Distribution of coiled tendrils between the coiling scales (see Fig. 1a) at different time points. Tendril coiling induction upon treatments with water; GABA (50 µM); JA (50 µM); GABA/JA (50 µM each) with scores based on the tendril coiling scale for grapevine tendrils (0% = no observable effect; 25% = coiling only at apical, but not basal (cut) end; 50% = coiling at apical as well as basal (cut) end, but median part straight; 75% = fully coiled, loose spiral; and 100% = tendril fully coiled, tight spiral on both ends)

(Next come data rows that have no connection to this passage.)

(* ===== verification/Streams.v ===== *)
(** * heim-common/src/utils: fallible iterators and [choose_chain]

    An iterator over parsed text is the list of the items it still has; a
    step gives the item and the iterator after it.  A [futures] stream is a
    state with a [poll_next] function, which may answer [Pending]. *)

From S2P Require Import Prelude RustStr RustFloat Errors.

(** ** utils/iter.rs *)

Module Iter.
Section iter.
Context {I : Type}.

Definition next (it : list I) : option I * list I :=
  match it with [] => (None, []) | x :: it' => (Some x, it') end.

(** [TryIterator::try_next]. *)
Definition try_next (it : list I) : result (I * list I) :=
  match it with
  | [] => Err (from_io (Simple InvalidData))
  | x :: it' => Ok (x, it')
  end.

(** [TryIterator::try_from_next], for a conversion [f] with error [E]. *)
Definition try_from_next {R E} (f : I -> res E R) (from : E -> Error)
    (it : list I) : result (R * list I) :=
  '(value, it') ← try_next it;
  r ← map_err from (f value);
  Ok (r, it').
End iter.

(** [ParseIterator::try_parse_next], for a [FromStr] with error [E]. *)
Definition try_parse_next {R E} (from_str : str -> res E R) (from : E -> Error)
    (it : list str) : result (R * list str) :=
  '(value, it') ← try_next it;
  r ← map_err from (from_str value);
  Ok (r, it').

Definition try_parse_u64 : list str -> result (Z * list str) :=
  try_parse_next parse_u64 from_parse_int.
Definition try_parse_u32 : list str -> result (Z * list str) :=
  try_parse_next parse_u32 from_parse_int.
Definition try_parse_i64 : list str -> result (Z * list str) :=
  try_parse_next parse_i64 from_parse_int.
Definition try_parse_i32 : list str -> result (Z * list str) :=
  try_parse_next parse_i32 from_parse_int.

Section parse_lemmas.
Local Open Scope Z_scope.

Lemma try_parse_u64_show z it :
  0 <= z < 2 ^ 64 -> try_parse_u64 (show_int z :: it) = Ok (z, it).
Proof. intros Hz. unfold try_parse_u64, try_parse_next. cbn. by rewrite parse_u64_show. Qed.
Lemma try_parse_u32_show z it :
  0 <= z < 2 ^ 32 -> try_parse_u32 (show_int z :: it) = Ok (z, it).
Proof. intros Hz. unfold try_parse_u32, try_parse_next. cbn. by rewrite parse_u32_show. Qed.
Lemma try_parse_i64_show z it :
  - 2 ^ 63 <= z < 2 ^ 63 -> try_parse_i64 (show_int z :: it) = Ok (z, it).
Proof. intros Hz. unfold try_parse_i64, try_parse_next. cbn. by rewrite parse_i64_show. Qed.
Lemma try_parse_i32_show z it :
  - 2 ^ 31 <= z < 2 ^ 31 -> try_parse_i32 (show_int z :: it) = Ok (z, it).
Proof. intros Hz. unfold try_parse_i32, try_parse_next. cbn. by rewrite parse_i32_show. Qed.

Lemma try_parse_next_not_panic {R E} (f : str -> res E R) from it :
  (forall s, f s <> Panic) -> try_parse_next f from it <> Panic.
Proof.
  intros Hf. unfold try_parse_next. destruct it as [|s it]; cbn; [done|].
  specialize (Hf s). by destruct (f s).
Qed.
Lemma try_parse_u64_not_panic it : try_parse_u64 it <> Panic.
Proof. apply try_parse_next_not_panic, parse_unsigned_not_panic. Qed.
Lemma try_parse_u32_not_panic it : try_parse_u32 it <> Panic.
Proof. apply try_parse_next_not_panic, parse_unsigned_not_panic. Qed.
Lemma try_parse_i64_not_panic it : try_parse_i64 it <> Panic.
Proof. apply try_parse_next_not_panic, parse_int_not_panic. Qed.
Lemma try_parse_i32_not_panic it : try_parse_i32 it <> Panic.
Proof. apply try_parse_next_not_panic, parse_int_not_panic. Qed.
End parse_lemmas.
End Iter.

#[export] Hint Rewrite Iter.try_parse_u64_show Iter.try_parse_u32_show
  Iter.try_parse_i64_show Iter.try_parse_i32_show using lia : heim_rw.

(** ** utils/stream/choose_chain.rs *)

Inductive poll (A : Type) : Type :=
| Pending
| Ready (a : A).
Arguments Pending {_}.
Arguments Ready {_} _.

(** What [poll_next] of a stream with items [A] and state [S] does. *)
Definition poll_fn (S A : Type) : Type := S -> poll (option A) * S.

(** A consumer that polls until the end gets the items [l]. *)
Inductive drains {S A} (p : poll_fn S A) : S -> list A -> S -> Prop :=
| drains_pending s s' l t : p s = (Pending, s') -> drains p s' l t -> drains p s l t
| drains_item s s' x l t : p s = (Ready (Some x), s') -> drains p s' l t -> drains p s (x :: l) t
| drains_end s s' : p s = (Ready None, s') -> drains p s [] s'.

Lemma drains_fun {S A} (p : poll_fn S A) s l t l' t' :
  drains p s l t -> drains p s l' t' -> l = l' /\ t = t'.
Proof.
  intros H. revert l' t'.
  induction H as [s s' l t Hp H IH|s s' x l t Hp H IH|s s' Hp]; intros l' t' H';
    inversion H'; subst; rewrite_same; try done.
  - eauto.
  - edestruct IH as [-> ->]; eauto.
Qed.

Module ChooseChain.
Section choose_chain.
Context {St1 St2 A : Type}.
Context (poll1 : poll_fn St1 A) (poll2 : poll_fn St2 A).

Record t := mk { first : option St1; first_yielded : bool; second : St2 }.

Definition new (s1 : St1) (s2 : St2) : t := mk (Some s1) false s2.

(** [FusedStream::is_terminated], from the one of the second stream. *)
Definition is_terminated (terminated2 : St2 -> bool) (c : t) : bool :=
  match first c with None => terminated2 (second c) | Some _ => false end.

(** What [poll_next] does once the first stream is gone. *)
Definition poll_second (c : t) : poll (option A) * t :=
  if first_yielded c then (Ready None, mk None (first_yielded c) (second c))
  else let '(r, s2) := poll2 (second c) in (r, mk None (first_yielded c) s2).

Definition poll_next (c : t) : poll (option A) * t :=
  match first c with
  | Some s1 =>
      match poll1 s1 with
      | (Pending, s1') => (Pending, mk (Some s1') (first_yielded c) (second c))
      | (Ready (Some item), s1') => (Ready (Some item), mk (Some s1') true (second c))
      | (Ready None, _) => poll_second c
      end
  | None => poll_second c
  end.

(** The contract of [choose_chain]: the first stream's items when it has
    any, and then the second is never polled; otherwise the second's. *)
Definition chooses (s1 : St1) (s2 : St2) (l : list A) (s2' : St2) : Prop :=
  (exists x l' s1', drains poll1 s1 (x :: l') s1' /\ l = x :: l' /\ s2' = s2)
  \/ (exists s1', drains poll1 s1 [] s1' /\ drains poll2 s2 l s2').

Lemma drain_rest y s1 s2 l s1' :
  drains poll1 s1 l s1' -> (y = true \/ l <> []) ->
  drains poll_next (mk (Some s1) y s2) l (mk None true s2).
Proof.
  intros H. revert y. induction H as [s s' l t Hp H IH|s s' x l t Hp H IH|s s' Hp];
    intros y Hy.
  - eapply drains_pending; [unfold poll_next; cbn; by rewrite Hp|]. by apply IH.
  - eapply drains_item; [unfold poll_next; cbn; by rewrite Hp|]. apply IH. by left.
  - destruct Hy as [->|]; [|done].
    apply drains_end. unfold poll_next, poll_second. cbn. by rewrite Hp.
Qed.

Lemma drain_second s2 l s2' :
  drains poll2 s2 l s2' -> drains poll_next (mk None false s2) l (mk None false s2').
Proof.
  induction 1 as [s s' l t Hp H IH|s s' x l t Hp H IH|s s' Hp].
  - eapply drains_pending; [unfold poll_next, poll_second; cbn; by rewrite Hp|done].
  - eapply drains_item; [unfold poll_next, poll_second; cbn; by rewrite Hp|done].
  - apply drains_end. unfold poll_next, poll_second. cbn. by rewrite Hp.
Qed.

Lemma drain_switch s1 s2 s1' l s2' l1 :
  drains poll1 s1 l1 s1' -> l1 = [] -> drains poll2 s2 l s2' ->
  drains poll_next (mk (Some s1) false s2) l (mk None false s2').
Proof.
  intros H. induction H as [s s' l1 t Hp H IH|s s' x l1 t Hp H IH|s s' Hp];
    intros Hl H2; [|done|].
  - eapply drains_pending; [unfold poll_next; cbn; by rewrite Hp|]. auto.
  - inversion H2 as [? ? ? ? Hp2 Hd2|? ? ? ? ? Hp2 Hd2|? ? Hp2]; subst.
    + eapply drains_pending; [unfold poll_next, poll_second; cbn; by rewrite Hp, Hp2|].
      by apply drain_second.
    + eapply drains_item; [unfold poll_next, poll_second; cbn; by rewrite Hp, Hp2|].
      by apply drain_second.
    + apply drains_end. unfold poll_next, poll_second. cbn. by rewrite Hp, Hp2.
Qed.

(** A drain of the combined stream, followed through the phases. *)
Lemma drain_inv c l c' :
  drains poll_next c l c' ->
  match first c with
  | None => if first_yielded c then l = [] /\ second c' = second c
            else drains poll2 (second c) l (second c')
  | Some s1 => exists l1 s1', drains poll1 s1 l1 s1' /\
      (if first_yielded c || bool_decide (l1 <> []) then l = l1 /\ second c' = second c
       else drains poll2 (second c) l (second c'))
  end.
Proof.
  induction 1 as [c c1 l c' Hp H IH|c c1 x l c' Hp H IH|c c1 Hp];
    destruct c as [[s1|] y s2]; cbn in *; unfold poll_next, poll_second in Hp; cbn in Hp.
  - destruct (poll1 s1) as [[|[x|]] s1'] eqn:E1; simplify_eq/=.
    + destruct IH as (l1 & t & Hd & IH). exists l1, t. split; [by eapply drains_pending|done].
    + exists [], s1'. split; [by apply drains_end|].
      destruct y; [done|]. cbn. destruct (poll2 s2) eqn:E2; simplify_eq/=.
      by eapply drains_pending.
  - destruct y; [done|]. destruct (poll2 s2) eqn:E2; simplify_eq/=. by eapply drains_pending.
  - destruct (poll1 s1) as [[|[z|]] s1'] eqn:E1; simplify_eq/=.
    + destruct IH as (l1 & t & Hd & -> & Hs). exists (x :: l1), t.
      split; [by eapply drains_item|].
      rewrite bool_decide_eq_true_2 by done. by rewrite orb_true_r.
    + exists [], s1'. split; [by apply drains_end|].
      destruct y; [done|]. cbn. destruct (poll2 s2) eqn:E2; simplify_eq/=.
      by eapply drains_item.
  - destruct y; [done|]. destruct (poll2 s2) eqn:E2; simplify_eq/=. by eapply drains_item.
  - destruct (poll1 s1) as [[|[z|]] s1'] eqn:E1; simplify_eq/=.
    exists [], s1'. split; [by apply drains_end|].
    destruct y; simplify_eq/=; [done|].
    destruct (poll2 s2) eqn:E2; simplify_eq/=. by apply drains_end.
  - destruct y; simplify_eq/=; [done|].
    destruct (poll2 s2) eqn:E2; simplify_eq/=. by apply drains_end.
Qed.

(** C3: draining the combined stream gives exactly what the contract says,
    for every pair of streams and however often they are not ready: the
    first stream's items when it yields any, and then the second stream is
    never polled (its state is untouched); otherwise the second's items. *)
Theorem choose_chain_contract s1 s2 l s2' :
  (exists c', drains poll_next (new s1 s2) l c' /\ second c' = s2')
  <-> chooses s1 s2 l s2'.
Proof.
  split.
  - intros (c' & Hd & <-). apply drain_inv in Hd. cbn in Hd.
    destruct Hd as (l1 & s1' & Hd1 & Hd). destruct l1 as [|x l1]; cbn in Hd.
    + right. eauto.
    + destruct Hd as [-> ->]. left. naive_solver.
  - intros [(x & l' & s1' & Hd & -> & ->)|(s1' & Hd1 & Hd2)].
    + eexists. split; [eapply drain_rest; [exact Hd|by right]|done].
    + eexists. split; [by eapply drain_switch|done].
Qed.
End choose_chain.
Arguments t : clear implicits.

(** [HeimStreamExt::choose_chain] of heim-common/src/utils/stream.rs. *)
Definition choose_chain {St1 St2} (self : St1) (other : St2) : t St1 St2 := new self other.
End ChooseChain.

To further evaluate the effects of GABA on grapevine tendrils, we tested if its absence would affect tendril coiling by applying 3-MPA. This compound was described first to inhibit the GABA-generating enzyme glutamate decarboxylase (GAD) in vitro and in vivo, causing a decrease in GABA content in rat brains (Lamar 1970; Karlsson et al. 1974). In plants, the application of 50 µM 3-MPA was shown to affect GABA synthesis, causing an abnormal formation of pollen tubes due to the disruption of actin organization in these organs. With higher amounts (2 mM), 3-MPA completely inhibited pollen germination (Yu et al. 2014). Using 50 µM 3-MPA, our results show that the GABA-induced tendril coiling score was significantly reduced by the inhibitor after 20 and 30 h (Fig. 4). This seems to conflict with the inhibitory effect of 3-MPA on GABA synthesis. However, the work of Scholz et al. (2017) demonstrated a GABA-induced endogenous GABA accumulation in Arabidopsis leaves. Thus, applying GABA from outside would also increase GABA synthesis in tendrils, which will be inhibited in the presence of 3-MPA. Moreover, treatment with 3-MPA alone reduced the coiling score at the same time points compared with the water control (Fig. 4). Both results suggest that a continuous synthesis of GABA seems necessary for tendril coiling. Interestingly, when 3-MPA was applied along with JA it reduced the effect of JA only slightly after 48 h (Fig. 4) suggesting that 3-MPA indeed affects the GABA pathway and does not have a non-specific effect on tendril coiling. Because of the selective effect of 3-MPA together with the finding that there is no combined effect of JA and GABA (Fig. 1b), it is tempting to speculate that both compounds act independently. A similar observation was made before in Arabidopsis plants, which were challenged with herbivores (Scholz et al. 2015).

Fig. 4
figure 4

Effect of 3-MPA on GABA-mediated coiling induction on grapevine tendrils at different time points. Coiling score was determined upon treatments with water; 3-MPA (100 µM); GABA (50 µM); GABA/3-MPA (50 µM/100 µM); JA (50 µM); and JA/3-MPA (50 µM/100 µM). Statistically significant differences between treatments were analyzed by Chi-square with four degrees of freedom (**p < 0.001). Water X 3-MPA at 20 h χ2 = 15.625 and at 30 h χ2 = 15.625; GABA X GABA/3-MPA at 20 h χ2 = 9.423 and at 30 h χ2 = 11.653

Taken together, our results show that JA has a strong impact on grapevine tendril coiling, similar to what has been described for B. dioica tendrils (Blechert et al. 1999; Stelmach et al. 1999). Moreover, also for GABA tendril coiling-inducing activity could be shown. Although the JA effect was progressive and more pronounced, the GABA effect was weaker and transient. Whether and how both signaling compounds may act together or independently from each other remains an open question and will be addressed in further studies.